Magnetic reconnection is present in most of the unsteady and eruptive phenomena in the Sun atmosphere, including Coronal Mass Ejections (CMEs) and solar flares. Also, it occurs in the chromosphere, bringing about chromospheric jets and spicules and being considered a likely mechanism to play an important role in heating up the corona. In this work, we present a computational model that simulates magnetic reconnection in the Sun chromosphere using a three-fluid model (electrons + ions + neutrals). The model treats separately ions, electrons and neutrals, considering mass, momentum and energy conservation for each fluid. The fluids interact among each other by means of collisions and chemical reactions. The charged particles heat fluxes are anisotropic with the magnetic field, following Braginskii’s description.
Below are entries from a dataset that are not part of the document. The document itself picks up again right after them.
(** The loop [for (;;) { scan up; scan down; if (pi >= pj) break; swap }],
    the swap being that of the entries at [pi] and [pj]. *)
Fixpoint exchange (fuel : nat) (a : list A) (vp : A) (pi pj : nat)
  : list A * nat :=
  let pi := scan_up (length a) a vp pi in
  let pj := scan_down a vp pj in
  if pj <=? pi then (a, pi)
  else match fuel with
       | O => (a, pi)
       | S fuel' => exchange fuel' (INTP_SWAP a pi pj) vp pi pj
       end.

(** One partition of the segment [a]: the pivot is parked at [pr - 1],
    the two scans exchange what is on the wrong side, and the pivot is
    swapped to the position [pi] where they met. *)
Definition partition (a : list A) : list A * nat :=
  let pr := length a - 1 in
  let pm := pr / 2 in
  let a := median3 a 0 pm pr in
  let vp := get a pm in
  let a := INTP_SWAP a pm (pr - 1) in
  let (a, pi) := exchange (length a) a vp 0 (pr - 1) in
  (INTP_SWAP a pi (pr - 1), pi).

(** Heapsort indexes its array from 1 ([a = tosort - 1]). *)
Definition at1 (a : list A) (k : nat) : A := get a (k - 1).
Definition put1 (a : list A) (k : nat) (x : A) : list A := upd a (k - 1) x.

(** The inner loop of both phases: the index [tmp] taken from position [i]
    sinks below the larger of its two children as long as that child has a
    larger key,
    [for (j = 2i; j <= n;) { if (j < n && LT(v[a[j]], v[a[j+1]])) j += 1;
       if (LT(v[tmp], v[a[j]])) { a[i] = a[j]; i = j; j += j; } else break; }
     a[i] = tmp]. *)
Fixpoint sift (fuel : nat) (a : list A) (tmp : A) (i n : nat) : list A :=
  match fuel with
  | O => put1 a i tmp
  | S fuel' =>
      let j := 2 * i in
      if j <=? n then
        let j :=
          if (j <? n) && LT (at1 a j) (at1 a (j + 1)) then j + 1 else j in
        if LT tmp (at1 a j)
        then sift fuel' (put1 a i (at1 a j)) tmp j n
        else put1 a i tmp
      else put1 a i tmp
  end.

(** [for (l = n >> 1; l > 0; --l) { tmp = a[l]; ... }]. *)
Fixpoint build (l : nat) (a : list A) (n : nat) : list A :=
  match l with
  | O => a
  | S l' => build l' (sift n a (at1 a l) l n) n
  end.

(** [for (; n > 1;) { tmp = a[n]; a[n] = a[1]; n -= 1; ... }]. *)
Fixpoint extract (n : nat) (a : list A) : list A :=
  match n with
  | O => a
  | S n' =>
      if 1 <? n then
        let tmp := at1 a n in
        let a := put1 a n (at1 a 1) in
        extract n' (sift n' a tmp 1 n')
      else a
  end.

Definition aheapsort (a : list A) : list A :=
  let n := length a in
  extract n (build (n / 2) a n).

(** The main loop on one segment.  After a partition the larger part is
    pushed on the stack together with the decremented depth, and the loop
    goes on with the smaller part; a segment popped from the stack first
    meets the test [cdepth < 0], which hands it to heapsort.  The parts
    are disjoint segments of the array, so the result is that of sorting
    each part where it stands; [popped] tells whether the segment comes
    from the stack (the whole array is treated like a popped segment).
    No segment needs more fuel than its length. *)
Fixpoint sort_segment (fuel : nat) (popped : bool) (cdepth : Z) (a : list A)
  : list A :=
  match fuel with
  | O => a
  | S fuel' =>
      if popped && (cdepth <? 0)%Z then aheapsort a
      else if SMALL_QUICKSORT <? length a - 1 then
        let (a', pi) := partition a in
        let push_right := pi <? length a - 1 - pi in
        sort_segment fuel' (negb push_right) (cdepth - 1)%Z (firstn pi a')
        ++ get a' pi
        :: sort_segment fuel' push_right (cdepth - 1)%Z (skipn (S pi) a')
      else insertion_sort a
  end.

Definition aquicksort (a : list A) : list A :=
  sort_segment (length a) true (npy_get_msb (length a) * 2)%Z a.

(** Notions used to state the invariants of the sort: [x] is not above
    [y]; the element at [k] is not below its children in the heap
    [1 .. n]; the heap order from position [l] on; and the sinking loop on
    an array that holds [tmp] at the position it sinks from. *)
Definition le (x y : A) : Prop := LT y x = false.

Definition dominates (b : list A) (n k : nat) : Prop :=
  forall c, c = 2 * k \/ c = 2 * k + 1 -> c <= n -> le (at1 b c) (at1 b k).

Definition heap_from (b : list A) (l n : nat) : Prop :=
  forall k, l <= k -> dominates b n k.

Fixpoint sift_swap (fuel : nat) (b : list A) (i n : nat) : list A :=
  match fuel with
  | O => b
  | S fuel' =>
      let j := 2 * i in
      if j <=? n then
        let j :=
          if (j <? n) && LT (at1 b j) (at1 b (j + 1)) then j + 1 else j in
        if LT (at1 b i) (at1 b j)
        then sift_swap fuel' (INTP_SWAP b (i - 1) (j - 1)) j n
        else b
      else b
  end.

End Sort.

End Npysort.

(** ** The frame read from the proxy log *)

(** One row of [proxy1.csv].  Of the thirteen columns only these are ever
    read by the script (line 51 and line 59).  Every field of such a row
    is present; frames in which [read_csv] found empty fields are the
    [CsvRow] frames further down. *)
Record LogRow : Type := mkLogRow {
  timestamp : Z;
  source_ip : string;
  username : string;
  dest_ip : string;
  domain : string
}.

(** The placeholder of an absent field in the proxy log. *)
Definition sentinel : string := "-"%string.

(** Line 51: [df.loc[(df['username'] != '-') & (df['dest_ip'] != '-')]]. *)
Definition sentinel_filter (df : list LogRow) : list LogRow :=
  filter (fun r => negb (String.eqb (username r) sentinel)
                   && negb (String.eqb (dest_ip r) sentinel)) df.

(** Lines 54-57: the columns of the conversation key. *)
Definition src (r : LogRow) : string := username r.
Definition dst (r : LogRow) : string := domain r.

(** ** Grouping the connections (lines 63-72) *)

Record Conversation : Type := mkConversation {
  c_src : string;
  c_dst : string;
  c_time : list Z
}.

(** Line 72: [Count = len(timestamps)]. *)
Definition c_count (c : Conversation) : Z := Z.of_nat (length (c_time c)).

Definition key_compare (s1 d1 s2 d2 : string) : comparison :=
  match String.compare s1 s2 with
  | Eq => String.compare d1 d2
  | o => o
  end.

(** [groupby([src, dst]).agg(list)]: one group per distinct key, the groups
    in key order (pandas sorts the group keys), each group listing its
    timestamps in row order. *)
Fixpoint group_insert (s d : string) (t : Z) (gs : list Conversation)
  : list Conversation :=
  match gs with
  | [] => [mkConversation s d [t]]
  | g :: gs' =>
      match key_compare s d (c_src g) (c_dst g) with
      | Lt => mkConversation s d [t] :: g :: gs'
      | Eq => mkConversation (c_src g) (c_dst g) (c_time g ++ [t]) :: gs'
      | Gt => g :: group_insert s d t gs'
      end
  end.

Definition groupby (df : list LogRow) : list Conversation :=
  fold_left (fun gs r => group_insert (src r) (dst r) (timestamp r) gs) df [].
This model also considers non-equilibrium partial ionization effects including electron impact ionization, radiative recombination reactions and charge exchange. The electromagnetic field evolution is represented by the full Maxwell’s equations, allowing for high frequency waves disregarded by the MHD approximation. Previous two-fluid simulations showed that the dynamics of ions and neutrals are decoupled during the reconnection process when the width of the current sheet becomes comparable to the ion scales. Also, the effect of the chemical non-equilibrium in the reconnection region plays a crucial role, yielding faster reconnection rates. We extended these simulations with a three-fluid model that considers separately the dynamics of electrons. This new model provides a better description of the complex dynamics taking place during the reconnection, both in Sweet-Parker reconnections and during the tearing instability. The results are compared with the two-fluid simulations.